One long-standing explanation is that the environment in the CMZ is simply too violent for stars to form efficiently: the gas is warmer, more turbulent, and bathed in a far stronger cosmic-ray flux than gas in the outer galaxy, all of which can suppress the gravitational collapse that creates stars. But it’s a hard hypothesis to test without a complete, uniform picture of how that gas is actually distributed and moving.

ACES was designed specifically to provide that picture. Using ALMA’s Band 3 receivers, the survey tracked more than 70 different spectral features, each a molecular fingerprint for a particular physical condition. Sulphur monoxide lights up in shocked gas; silicon monoxide traces violent collisions between clouds; isocyanic acid maps denser, quieter regions; hydrogen recombination lines reveal where gas has been ionised by young hot stars. “By studying how stars are born in the CMZ, we can also gain a clearer picture of how galaxies grew and evolved,” says Steve Longmore, professor of astrophysics at Liverpool John Moores University and the survey’s principal investigator. “We believe the region shares many features with galaxies in the early Universe, where stars were forming in chaotic, extreme environments.”

That early-universe comparison matters more than it might first appear. Conditions in the CMZ — high gas density, extreme turbulence, intense radiation — broadly resemble those found in actively star-forming galaxies at redshifts of one to three.

Early results have already thrown up some surprises. One is a nested system of six inclined spiral arms orbiting Sagittarius A*, identified in the ACES kinematic data by Yoshiaki Sofue of the University of Tokyo and colleagues.

Another is the M0.8−0.2 ring, a shell of shocked molecular gas six light-years across, containing nearly a million solar masses of material and expanding at roughly 21 kilometres per second. The energetics point to a single catastrophic explosion — not a supernova of the kind that ends most massive stars, but something considerably more violent, probably a hypernova from a runaway star. “The CMZ hosts some of the most massive stars known in our galaxy, many of which live fast and die young, ending their lives in powerful supernova explosions, and even hypernovae,” Longmore says. It’s a reminder that the galactic centre is a place where the upper end of stellar violence gets properly exercised.

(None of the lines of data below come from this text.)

(** The lock is held by another hart. *)
Lemma panic_prints_witness : exists s', panic_msg 1 "no page" (set_print_lk (mk_spinlock 1 "printf" 1) demo_console) = (Panic "no page" s' : outcome _ unit) /\
  (c_uart s').1 = cstr "fpanic: no page" ++ [10] /\ panicked s' = 1 /\ locked (print_lk s') = 1.
Proof.
  assert (Forall (fun c => 0 < c < 2 ^ 8) (cstr "no page")) as Hm by (apply (bool_decide_unpack _); by vm_compute).
  destruct (panics_elim _ _ _ _ (panic_prints 1 fst demo_uart_ok (set_print_lk (mk_spinlock 1 "printf" 1) demo_console) "no page" ltac:(by split) Hm)) as (s' & Hrun & H1 & H2 & H3).
  exists s'. split_and!; [exact Hrun | exact H1 | exact H2 | by rewrite H3].
Defined.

And then there is the MUBLO. Discovered during routine data quality checks, the Millimeter Ultra-Broad Line Object sits near the 50 km/s cloud — compact, cold (around 13 degrees above absolute zero), and emitting molecular lines so extraordinarily broad, spanning 160 kilometres per second, that no known class of object quite fits. It contains roughly 50 solar masses of dust, yet shows no infrared emission, no X-rays, no hint of ongoing star formation. Whether it is a protostellar outflow, a stellar merger remnant, or gas bound to an intermediate-mass black hole remains genuinely unclear. It may be something new altogether.

“In many ways, this is just the beginning,” says Barnes, pointing to planned upgrades of ALMA and the imminent arrival of the Extremely Large Telescope, which between them should push the survey’s reach down to finer structures and stranger chemistry still. Whatever those instruments find lurking in the gas, the CMZ has already made clear it will not yield its secrets quietly.